The Neighborhood Boo Radley

 You must be familiar with Boo Radley if you've read 'To Kill A Mockingbird'. He is the sad, slightly mad character who never leaves his house but apparently terrorizes women and children at night time. He is the neighborhood mad guy.

 In all my years that I've read this book (which happens to be one of my favorites), I never thought I'd end up as the neighborhood Boo Radley. But here I am at 28, the neighborhood's 'girl who went mad'. My schizophrenia diagnosis at 20 was just the beginning of my ill-fated journey with mental illness that has spanned a decade of confusion, upheaval and disorientation. When I finally feel like I've found my footing, I'm always back in square one. 

And it is laughable--my disease. I am scared (drumroll please) of people's opinions about me. I am so worried about what people think that I'm too afraid to speak my mind or do as I would like to. If it was limited at that, you wouldn't call it a disease. Whereas I feel so debilitated by people's opinions that I cannot function as a normal person, forever scared of what people think about me.

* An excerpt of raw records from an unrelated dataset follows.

(** Once the dial has succeeded the relay waits or has returned nil. *)
Definition dialled (s : ProxyState) : Prop :=
  pc s = AtWait \/ pc s = Returned None.

(** The schedule that lets every running copy return and then lets
    the relay pass its wait. *)
Definition finish (s : ProxyState) (r1 r2 : option error) : list Label :=
  ((if c2b_running s then [LCopyRet ClientToBackend r1] else [])
     ++ (if b2c_running s then [LCopyRet BackendToClient r2] else [])
     ++ [LJoin])%list.

(** The loop is at its accept with the listener open; or the server
    list is empty and the process has panicked in the selector. *)
Definition in_loop (config : Config) (s : MainState) : Prop :=
  (m_pc s = AtAccept /\ listener_open s = true)
  \/ (Server config = []
      /\ exists msg, m_pc s = Panicking msg \/ m_pc s = Panicked msg).

(* ===================================================================== *)
(** * Sample inputs *)
(* ===================================================================== *)

(** A generator that meets the contract of [Rand]: the seed reduced
    modulo the bound.  It stands in for [math/rand] in the examples. *)
Definition modRand : Rand :=
  Build_Rand (fun seed n => seed mod n)
    (fun seed n Hn => Z.mod_pos_bound seed n Hn).

Definition sampleConn : Conn := mkConn "192.0.2.7:51234".

Definition noFile : error :=
  mkError KNotExist "open config.json: no such file or directory".


Definition tooManyFiles : error :=
  mkError KOther "accept tcp 127.0.0.1:8080: accept4: too many open files".

Definition refused : error :=
  mkError KRefused "dial tcp 127.0.0.1:5001: connect: connection refused".

Definition resetByPeer : error :=
  mkError KOther "read tcp 127.0.0.1:8080: connection reset by peer".

(** One accepted connection, then an interrupt, the timer running out,
    a terminate signal, and the relay finishing. *)
Definition sampleEvents : list Event :=
  [EvAccept (inr sampleConn) 1700000000000000001;
   EvSignal SIGINT; EvTimer; EvSignal SIGTERM; EvRelayDone None].

Definition sampleRun : option MainState :=
  Eval vm_compute in
    @main_run modRand defaultConfig sampleEvents (main_init defaultConfig).

(** A machine without any file. *)
Definition emptyFS : FS := fun _ => inl noFile.

(** A machine whose [config.json] declares an empty server array. *)
Definition emptyServersFS : FS :=
  fun name =>
    if String.eqb name ConfigFile
    then inr (Doc (JObject [("server", JArray [])]))
    else inl noFile.

(* ===================================================================== *)
(** * Readings of schedules, event sequences and files *)
(* ===================================================================== *)

(** The connections an event sequence has [listener.Accept()] return. *)
Fixpoint accepted (evs : list Event) : list Conn :=
  match evs with
  | [] => []
  | EvAccept (inr conn) _ :: evs' => conn :: accepted evs'
  | _ :: evs' => accepted evs'
  end.

(** The number of relay goroutines an event sequence lets finish. *)
Fixpoint finished (evs : list Event) : nat :=
  match evs with
  | [] => O
  | EvRelayDone _ :: evs' => S (finished evs')
  | _ :: evs' => finished evs'
  end.

(** The first signal an event sequence delivers. *)
Fixpoint first_signal (evs : list Event) : option Signal :=
  match evs with
  | [] => None
  | EvSignal sg :: _ => Some sg
  | _ :: evs' => first_signal evs'
  end.
Lemma storage_needs_bounds (bytes_length bytesPerRecord nrOfChunks : Z) :
  4 <= bytesPerRecord -> 0 <= bytes_length -> 1 <= nrOfChunks ->
  let needs := calculateStorageNeeds bytes_length bytesPerRecord nrOfChunks in
  StorageNeeds.totalBytes needs = bytes_length + StorageNeeds.headerBytes needs
  /\ 1 <= StorageNeeds.requiredRecords needs
  /\ (StorageNeeds.requiredRecords needs - 1) * bytesPerRecord < StorageNeeds.totalBytes needs
  /\ StorageNeeds.totalBytes needs <= StorageNeeds.requiredRecords needs * bytesPerRecord
  /\ 0 <= StorageNeeds.lastChunkSize needs <= bytesPerRecord
  /\ (StorageNeeds.requiredRecords needs = 1 ->
      StorageNeeds.headerBytes needs = 4
      /\ StorageNeeds.lastChunkSize needs = bytes_length)
  /\ (1 < StorageNeeds.requiredRecords needs ->
      StorageNeeds.headerBytes needs = 7 + (nrOfChunks - 1) * 9
      /\ (StorageNeeds.requiredRecords needs - 1) * bytesPerRecord
         + StorageNeeds.lastChunkSize needs
         = StorageNeeds.totalBytes needs).
Proof.
  intros Hbpr Hlen Hn needs. subst needs. unfold calculateStorageNeeds.
  pose proof (ceil_div_bounds (bytes_length + 4) bytesPerRecord ltac:(lia)) as B0.
  pose proof (ceil_div_bounds (bytes_length + (4 + 3 + (nrOfChunks - 1) * 9)) bytesPerRecord
                ltac:(lia)) as B1.
  destruct (1 <? ceil_div (bytes_length + 4) bytesPerRecord) eqn:E; cbv zeta beta iota.
  - apply Z.ltb_lt in E.
    assert (R : 1 < ceil_div (bytes_length + (4 + 3 + (nrOfChunks - 1) * 9)) bytesPerRecord)
      by nia.
    replace (ceil_div (bytes_length + (4 + 3 + (nrOfChunks - 1) * 9)) bytesPerRecord =? 1)
      with false by lia.
    pose proof (Z.mod_pos_bound (bytes_length + (4 + 3 + (nrOfChunks - 1) * 9))
                  bytesPerRecord ltac:(lia)) as Hm.
    pose proof (Z.div_mod (bytes_length + (4 + 3 + (nrOfChunks - 1) * 9)) bytesPerRecord
                  ltac:(lia)) as Hdm.
    set (total := bytes_length + (4 + 3 + (nrOfChunks - 1) * 9)) in *.
    set (rr := ceil_div total bytesPerRecord) in *.
    assert (Hlast : (rr - 1) * bytesPerRecord
                    + (if (total mod bytesPerRecord =? 0) && (0 <? bytes_length)
                       then bytesPerRecord else total mod bytesPerRecord)
                    = total).
    { destruct (total mod bytesPerRecord =? 0) eqn:Ez; cbn [andb].
      - apply Z.eqb_eq in Ez.
        assert (Hq : total / bytesPerRecord = rr).
        { assert (rr - 1 < total / bytesPerRecord)
            by (apply (Z.mul_lt_mono_pos_r bytesPerRecord); lia).
          assert (total / bytesPerRecord <= rr)
            by (apply (Z.mul_le_mono_pos_r _ _ bytesPerRecord); lia).
          lia. }
        assert (Hpos : 0 < bytes_length).
        { destruct (Z.eq_dec bytes_length 0) as [Hz|Hz]; [|lia].
          exfalso. subst total rr. rewrite Hz in *.
          unfold ceil_div in E. simpl in E.
          assert (Hsmall : (0 + 4 + bytesPerRecord - 1) / bytesPerRecord = 1).
          { symmetry. apply (Z.div_unique _ _ 1 3); lia. }
          lia. }
        replace (0 <? bytes_length) with true by lia.
        rewrite <- Hq. lia.
      - apply Z.eqb_neq in Ez.
        assert (Hq : total / bytesPerRecord = rr - 1).
        { assert (rr - 2 < total / bytesPerRecord)
            by (apply (Z.mul_lt_mono_pos_r bytesPerRecord); lia).
          assert (total / bytesPerRecord < rr)
            by (apply (Z.mul_lt_mono_pos_r bytesPerRecord); lia).
          lia. }
        rewrite <- Hq. lia. }
    cbn [StorageNeeds.totalBytes StorageNeeds.headerBytes StorageNeeds.requiredRecords
         StorageNeeds.lastChunkSize].
    repeat split; try lia;
      destruct ((total mod bytesPerRecord =? 0) && (0 <? bytes_length)); lia.
  - apply Z.ltb_ge in E.
    assert (R : ceil_div (bytes_length + 4) bytesPerRecord = 1) by nia.
    rewrite R. change (1 =? 1) with true. cbv iota.
    cbn [StorageNeeds.totalBytes StorageNeeds.headerBytes StorageNeeds.requiredRecords
         StorageNeeds.lastChunkSize].
    assert (Hlast : (if (bytes_length =? 0) && (0 <? bytes_length)
                     then bytesPerRecord else bytes_length) = bytes_length).
    { destruct (bytes_length =? 0) eqn:Ez; simpl; [|reflexivity].
      apply Z.eqb_eq in Ez. replace (0 <? bytes_length) with false by lia. reflexivity. }
    rewrite Hlast. repeat split; lia.
Qed.
(** * media-controller: keyboard control of a media element

    A shallow embedding of [MediaController] (one TypeScript class and the
    function [getDefaults]) together with the small part of the DOM that
    the class talks to: event targets with their listener lists, keyboard
    events with their three suppression flags, the document's active
    element and selector lookup, and a media element's [currentTime],
    [volume] and [paused], with the exceptions of their setters.

    JavaScript numbers are IEEE 754 binary64 values; they are modelled by
    Rocq's primitive floats, whose [add] and [sub] are the same operations
    and whose decimal literals are rounded the same way. *)

From Stdlib Require Import PrimFloat Bool String List.
From stdpp Require Import gmap strings list.

Set Warnings "-inexact-float".
Local Open Scope string_scope.

(** ** Configuration (lines 1-51 of the source) *)

Definition CSSSelector := string.
Definition Second := float.
Definition Percent := float.

(** Objects of the host are identified by a reference; two references are
    the same object exactly when they are equal. *)
Definition ref := nat.

Record IKeyMask (T : Type) := mkKeyMask {
  onNone : T;
  onShift : T;
  onCtrl : T;
  onShiftCtrl : T
}.
Arguments mkKeyMask {T}.
Arguments onNone {T}.
Arguments onShift {T}.
Arguments onCtrl {T}.
Arguments onShiftCtrl {T}.

(** A DOM keyboard event carries the key and the modifier flags. *)
Record KeyboardEvent := mkKeyboardEvent {
  key : string;
  ctrlKey : bool;
  metaKey : bool;
  shiftKey : bool
}.

(** [Pick<KeyboardEvent, "shiftKey" | "ctrlKey">]. *)
Module Mask.
Record t := mk { shiftKey : bool; ctrlKey : bool }.
End Mask.

Module FocusKey.
Record t := mk { key : string; mask : Mask.t }.
End FocusKey.
Abbreviation IFocusKey := FocusKey.t.

Record IMediaControllerOptions := mkOptions {
  focusKey : IFocusKey;
  progress : IKeyMask Second;
  volume : IKeyMask Percent
}.

Definition getDefaults : IMediaControllerOptions :=
  {| focusKey :=
       {| FocusKey.key := "e";
          FocusKey.mask := {| Mask.shiftKey := false; Mask.ctrlKey := true |} |};
     progress :=
       {| onNone := 10%float; onShift := 1%float;
          onCtrl := 30%float; onShiftCtrl := 60%float |};
     volume :=
       {| onNone := 0.1%float; onShift := 0.01%float;
          onCtrl := 0.25%float; onShiftCtrl := 0.5%float |} |}.

(** ** The controller object

    The fields [scope], [target] and [options] are assigned once in the
    constructor and never changed.  [cid] stands for the identity of the
    instance: the two arrow functions [onScopeKeydown] and [onMediaKeydown]
    are created per instance, so listeners of two controllers are different
    functions even when the controllers agree on every field. *)
Record MediaController := mkController {
  cid : nat;
  scope : ref;
  target : ref;
  options : IMediaControllerOptions
}.

(** ** The host: events, event targets, document *)

Inductive EventKind :=
  | Keyboard (k : KeyboardEvent)   (* event instanceof KeyboardEvent *)
  | OtherEvent.

(** The three flags are the DOM's canceled flag, stop immediate propagation
    flag and stop propagation flag. *)
Record Event := mkEvent {
  ev_type : string;
  ev_kind : EventKind;
  defaultPrevented : bool;
  immediatePropagationStopped : bool;
  propagationStopped : bool
}.

Definition preventDefault (e : Event) : Event :=
  {| ev_type := ev_type e; ev_kind := ev_kind e;
     defaultPrevented := true;
     immediatePropagationStopped := immediatePropagationStopped e;
     propagationStopped := propagationStopped e |}.

Definition stopImmediatePropagation (e : Event) : Event :=
  {| ev_type := ev_type e; ev_kind := ev_kind e;
     defaultPrevented := defaultPrevented e;
     immediatePropagationStopped := true;
     propagationStopped := true |}.

Definition stopPropagation (e : Event) : Event :=
  {| ev_type := ev_type e; ev_kind := ev_kind e;
     defaultPrevented := defaultPrevented e;
     immediatePropagationStopped := immediatePropagationStopped e;
     propagationStopped := true |}.

(** An event none of whose flags is set. *)
Definition fresh_event (ty : string) (k : EventKind) : Event :=
  {| ev_type := ty; ev_kind := k; defaultPrevented := false;
     immediatePropagationStopped := false; propagationStopped := false |}.

Definition keydown (k : KeyboardEvent) : Event := fresh_event "keydown" (Keyboard k).

(** A listener callback is one of the two arrow functions of one
    controller instance. *)
Inductive handler := OnScopeKeydown | OnMediaKeydown.

Record callback := mkCallback {
  cb_owner : MediaController;
  cb_handler : handler
}.

Definition handler_eqb (a b : handler) : bool :=
  match a, b with
  | OnScopeKeydown, OnScopeKeydown => true
  | OnMediaKeydown, OnMediaKeydown => true
  | _, _ => false
  end.

(** Function identity: same instance, same arrow function. *)
Definition same_callback (a b : callback) : bool :=
  Nat.eqb (cid (cb_owner a)) (cid (cb_owner b))
  && handler_eqb (cb_handler a) (cb_handler b).

Record listener := mkListener {
  l_type : string;
  l_callback : callback
}.

Definition same_listener (ty : string) (cb : callback) (l : listener) : bool :=
  String.eqb (l_type l) ty && same_callback (l_callback l) cb.

Module HTMLMediaElement.
Record t := mk { currentTime : float; volume : float; paused : bool }.
End HTMLMediaElement.

(** An object of the host: every object is an event target; it may carry
    the property [__mediaController]; a media element has its state. *)
Record node := mkNode {
  listeners : list listener;
  __mediaController : option MediaController;
  media : option HTMLMediaElement.t
}.

Record world := mkWorld {
  heap : gmap ref node;
  activeElement : option ref;            (* window.document.activeElement *)
  querySelector : string -> option ref;  (* document.querySelector *)
  console : list string;                 (* console.warn, oldest first *)
  next_cid : nat                         (* instances created so far *)
}.

Definition set_heap (h : gmap ref node) (w : world) : world :=
  {| heap := h; activeElement := activeElement w;
     querySelector := querySelector w; console := console w;
     next_cid := next_cid w |}.

Definition update_node (r : ref) (f : node -> node) (w : world) : world :=
  set_heap (alter f r (heap w)) w.

(** *** EventTarget *)

Definition node_add (ty : string) (cb : callback) (n : node) : node :=
  {| listeners :=
       if existsb (same_listener ty cb) (listeners n)
       then listeners n
       else listeners n ++ [mkListener ty cb];
     __mediaController := __mediaController n;
     media := media n |}.

Definition node_remove (ty : string) (cb : callback) (n : node) : node :=
  {| listeners := List.filter (fun l => negb (same_listener ty cb l)) (listeners n);
     __mediaController := __mediaController n;
     media := media n |}.

Definition addEventListener (r : ref) (ty : string) (cb : callback) : world -> world :=
  update_node r (node_add ty cb).

Definition removeEventListener (r : ref) (ty : string) (cb : callback) : world -> world :=
  update_node r (node_remove ty cb).

(** *** The property [__mediaController] of a scope *)

Definition node_set_controller (c : option MediaController) (n : node) : node :=
  {| listeners := listeners n; __mediaController := c; media := media n |}.

Definition get_controller (r : ref) (w : world) : option MediaController :=
  heap w !! r ≫= __mediaController.

Definition set_controller (r : ref) (c : MediaController) : world -> world :=
  update_node r (node_set_controller (Some c)).

Definition delete_controller (r : ref) : world -> world :=
  update_node r (node_set_controller None).

(** *** Focus, console, media element *)

Definition focus (r : ref) (w : world) : world :=
  {| heap := heap w; activeElement := Some r;
     querySelector := querySelector w; console := console w;
     next_cid := next_cid w |}.

Definition warn (msg : string) (w : world) : world :=
  {| heap := heap w; activeElement := activeElement w;
     querySelector := querySelector w; console := console w ++ [msg];
     next_cid := next_cid w |}.

Definition node_update_media (f : HTMLMediaElement.t -> HTMLMediaElement.t) (n : node) : node :=
  {| listeners := listeners n; __mediaController := __mediaController n;
     media := f <$> media n |}.

Definition update_media (r : ref) (f : HTMLMediaElement.t -> HTMLMediaElement.t) : world -> world :=
  update_node r (node_update_media f).

Definition get_media (r : ref) (w : world) : option HTMLMediaElement.t :=
  heap w !! r ≫= media.

Definition set_currentTime (x : float) (m : HTMLMediaElement.t) : HTMLMediaElement.t :=
  {| HTMLMediaElement.currentTime := x;
     HTMLMediaElement.volume := HTMLMediaElement.volume m;
     HTMLMediaElement.paused := HTMLMediaElement.paused m |}.

Definition set_volume (x : float) (m : HTMLMediaElement.t) : HTMLMediaElement.t :=
  {| HTMLMediaElement.currentTime := HTMLMediaElement.currentTime m;
     HTMLMediaElement.volume := x;
     HTMLMediaElement.paused := HTMLMediaElement.paused m |}.

Definition set_paused (b : bool) (m : HTMLMediaElement.t) : HTMLMediaElement.t :=
  {| HTMLMediaElement.currentTime := HTMLMediaElement.currentTime m;
     HTMLMediaElement.volume := HTMLMediaElement.volume m;
     HTMLMediaElement.paused := b |}.

(** [play()] clears the element's paused attribute, [pause()] sets it. *)
Definition play (r : ref) : world -> world := update_media r (set_paused false).
Definition pause (r : ref) : world -> world := update_media r (set_paused true).

(** *** Completions

    A call returns a value or throws; an exception is kept by its name
    (for the host's exceptions) or its message. *)
Inductive completion (A : Type) :=
  | Return (a : A)
  | Throw (message : string).
Arguments Return {A}.
Arguments Throw {A}.

(** *** Assignment to [currentTime] and [volume]

    Both attributes are declared [double]: the binding refuses a value
    that is not finite (a NaN or an infinity) with a TypeError.  The
    setter of [volume] refuses a value outside the range from 0 to 1 with
    an IndexSizeError.  A refused assignment leaves the element as it
    was.  An accepted value is what the attribute returns from then on;
    the seek that an assignment to [currentTime] starts, and which brings
    the position into the media's range, runs after the listener has
    returned. *)
Definition assign_currentTime (x : float) (m : HTMLMediaElement.t)
  : completion HTMLMediaElement.t :=
  if PrimFloat.is_finite x then Return (set_currentTime x m)
  else Throw "TypeError".

Definition assign_volume (x : float) (m : HTMLMediaElement.t)
  : completion HTMLMediaElement.t :=
  if negb (PrimFloat.is_finite x) then Throw "TypeError"
  else if PrimFloat.leb 0 x && PrimFloat.leb x 1 then Return (set_volume x m)
  else Throw "IndexSizeError".

(** [object.attribute = value] for the media element [r], where [setter]
    is the attribute's setter applied to the value. *)
Definition assign (r : ref)
    (setter : HTMLMediaElement.t -> completion HTMLMediaElement.t) (w : world)
  : completion unit * world :=
  match get_media r w with
  | Some m =>
      match setter m with
      | Return m' => (Return tt, update_media r (fun _ => m') w)
      | Throw msg => (Throw msg, w)
      end
  | None => (Return tt, w)
  end.

(** What a call of a listener leaves: its completion, the world and the
    event. *)
Definition completion_of (r : completion unit * world * Event) : completion unit :=
  fst (fst r).
Definition world_of (r : completion unit * world * Event) : world := snd (fst r).
Definition event_of (r : completion unit * world * Event) : Event := snd r.
(** ** The availability invariant *)

(** C3, as the code has it.  Start from the globals of lines 19-22 and run
    the binder in any environment.  In the world it leaves, the flag is true
    exactly when both resolution steps completed; if the three globals all
    hold a function the flag is true; and if the flag is true the three
    globals all hold a function provided the backend binds none of the three
    names to [None] - the binder stores each attribute as it finds it and
    does not test it.  Constructing the facade and serving any sequence of
    calls afterwards changes none of the four globals. *)
Theorem availability_invariant
  (env : Env) (path : list string) (codec : Codec) (calls : list facade_call) :
  let w0 := snd (initialize_dna_backend env (initial_world path)) in
  let w1 := snd (DNADirectIntegration.__init__ w0) in
  let w2 := snd (serve codec calls w1) in
  (DNA_BACKEND_AVAILABLE (globals w0) = true
   <-> resolved env (search_path env path) <> None)
  /\ (get_available_models_endpoint (globals w0) <> None
      /\ llm_summary (globals w0) <> None
      /\ get_config (globals w0) <> None ->
      DNA_BACKEND_AVAILABLE (globals w0) = true)
  /\ (binds_no_None env path ->
      DNA_BACKEND_AVAILABLE (globals w0) = true ->
      get_available_models_endpoint (globals w0) <> None
      /\ llm_summary (globals w0) <> None
      /\ get_config (globals w0) <> None)
  /\ globals w1 = globals w0
  /\ globals w2 = globals w0.
Proof.
  intros w0 w1 w2.
  assert (I1 : globals w1 = globals w0) by apply init_globals.
  assert (I2 : globals w2 = globals w0).
  { unfold w2. rewrite serve_globals. exact I1. }
  destruct (resolved env (search_path env path)) as [[[f g] c]|] eqn:R.
  - destruct (binder_resolved env (initial_world path) f g c R) as [_ G].
    fold w0 in G. rewrite G in I1, I2. rewrite G. simpl.
    split; [split; [discriminate | reflexivity]|].
    split; [reflexivity|].
    split; [|split; assumption].
    intros [B1 B2] _. revert R. unfold resolved, step1, step2.
    destruct (import_module env (search_path env path) "llm_service") as [m|e] eqn:I;
      [|discriminate].
    destruct (B1 m eq_refl) as [N1 N2].
    destruct (assoc "get_available_models_endpoint" m) as [f'|]; [|discriminate].
    destruct (assoc "llm_summary" m) as [g'|]; [|discriminate].
    destruct (os_path_exists env (os_path_join (DNA_BACKEND_PATH env) "main.py"));
      [|discriminate].
    destruct (spec_from_file_location env "dna_backend_main"
                (os_path_join (DNA_BACKEND_PATH env) "main.py")) as [spec|] eqn:S;
      [|discriminate].
    destruct (module_from_spec spec); [|discriminate].
    destruct (exec_module spec) as [mm|e] eqn:X; [|discriminate].
    pose proof (B2 spec mm eq_refl X) as N3.
    destruct (assoc "get_config" mm) as [c'|]; [|discriminate].
    intros H. inversion H; subst. repeat split; congruence.
  - destruct (binder_unresolved env path R) as [A C]. fold w0 in A, C.
    rewrite A, C.
    split; [split; [discriminate | intros N; contradiction N; reflexivity]|].
    split; [intros (_ & _ & N); contradiction N; reflexivity|].
    split; [intros _ H; discriminate H|].
    split; assumption.
Qed.

Lemma availability_invariant_witness :
  binds_no_None Samples.env_complete []
  /\ DNA_BACKEND_AVAILABLE
       (globals (snd (initialize_dna_backend Samples.env_complete (initial_world []))))
     = true
  /\ get_available_models_endpoint
       (globals (snd (initialize_dna_backend Samples.env_complete (initial_world []))))
     <> None
  /\ llm_summary
       (globals (snd (initialize_dna_backend Samples.env_complete (initial_world []))))
     <> None
  /\ get_config
       (globals (snd (initialize_dna_backend Samples.env_complete (initial_world []))))
     <> None.
Proof.
  assert (B : binds_no_None Samples.env_complete []).
  { split.
    - intros m E. inversion E; subst. split; discriminate.
    - intros spec mm S X. inversion S; subst. inversion X; subst. discriminate. }
  split; [exact B|]. split; [reflexivity|].
  exact (proj1 (proj2 (proj2
           (availability_invariant Samples.env_complete [] Samples.codec []))) B eq_refl).
Defined.

(** C3 as stated fails: [main.py] binds [get_config] to [None]; both steps
    complete, line 53 stores the [None] and line 56 sets the flag, so the
    flag is true beside a null handle. *)
Lemma flag_set_beside_null_handle :
  resolved env_config_None (search_path env_config_None [])
  = Some (Some Samples.models_ok, Some Samples.summary_echo, None)
  /\ globals (snd (initialize_dna_backend env_config_None (initial_world [])))
     = mk_globals (Some Samples.models_ok) (Some Samples.summary_echo) None true
  /\ ~ (DNA_BACKEND_AVAILABLE
          (globals (snd (initialize_dna_backend env_config_None (initial_world []))))
        = true
        <-> get_available_models_endpoint
              (globals (snd (initialize_dna_backend env_config_None (initial_world []))))
            <> None
            /\ llm_summary
                 (globals (snd (initialize_dna_backend env_config_None (initial_world []))))
               <> None
            /\ get_config
                 (globals (snd (initialize_dna_backend env_config_None (initial_world []))))
               <> None).
Proof.
  split; [reflexivity|]. split; [reflexivity|].
  intros [H _]. destruct (H eq_refl) as (_ & _ & N). apply N. reflexivity.
Qed.

(** * Further properties of the binder *)

Lemma path_test_In (p : string) (path : list string) :
  existsb (String.eqb p) path = true <-> In p path.
Proof.
  rewrite existsb_exists. split.
  - intros (x & I & E). apply String.eqb_eq in E. subst. exact I.
  - intros I. exists p. split; [exact I | apply String.eqb_refl].
Qed.

Lemma search_path_has_backend (env : Env) (path : list string) :
  existsb (String.eqb (DNA_BACKEND_PATH env)) (search_path env path) = true.
Proof.
  unfold search_path.
  destruct (existsb (String.eqb (DNA_BACKEND_PATH env)) path) eqn:E; [exact E|].
  simpl. rewrite String.eqb_refl. reflexivity.
Qed.


(** The binder leaves [sys.path] as lines 28-29 made it. *)
Lemma binder_sys_path_eq (env : Env) (w : World) :
  sys_path (snd (initialize_dna_backend env w)) = search_path env (sys_path w).
Proof.
  run_binder. binder_cases; reflexivity.
Qed.

(** The globals the binder leaves, field by field, from any world. *)
Lemma binder_globals_any (env : Env) (w : World) :
  let p := search_path env (sys_path w) in
  let g := globals w in
  let g' := globals (snd (initialize_dna_backend env w)) in
  get_available_models_endpoint g'
  = match import_module env p "llm_service" with
    | Ok m =>
        match assoc "get_available_models_endpoint" m with
        | Some f => f
        | None => get_available_models_endpoint g
        end
    | Raise _ => get_available_models_endpoint g
    end
  /\ llm_summary g'
     = match step1 env p with
       | Some (_, s) => s
       | None => llm_summary g
       end
  /\ get_config g'
     = match resolved env p with
       | Some (_, _, c) => c
       | None => get_config g
       end
  /\ DNA_BACKEND_AVAILABLE g'
     = match fst (initialize_dna_backend env w) with
       | Ok _ => negb (is_None (resolved env p))
       | Raise _ => DNA_BACKEND_AVAILABLE g
       end.
Proof.
  run_binder. binder_cases; repeat split; reflexivity.
Qed.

I have been to so many counsellors, have talked to so many people about this, but I cannot seem to change my thought process. So any time I enter a new situation or scenario in life, I wait with batted breath to be assaulted by triggers. I cannot move forward, and it is pulling me behind in life.

So, what is the solution? I don't know. And honestly, I don't want to know. I just want to live my life in peace and do things that I love to do.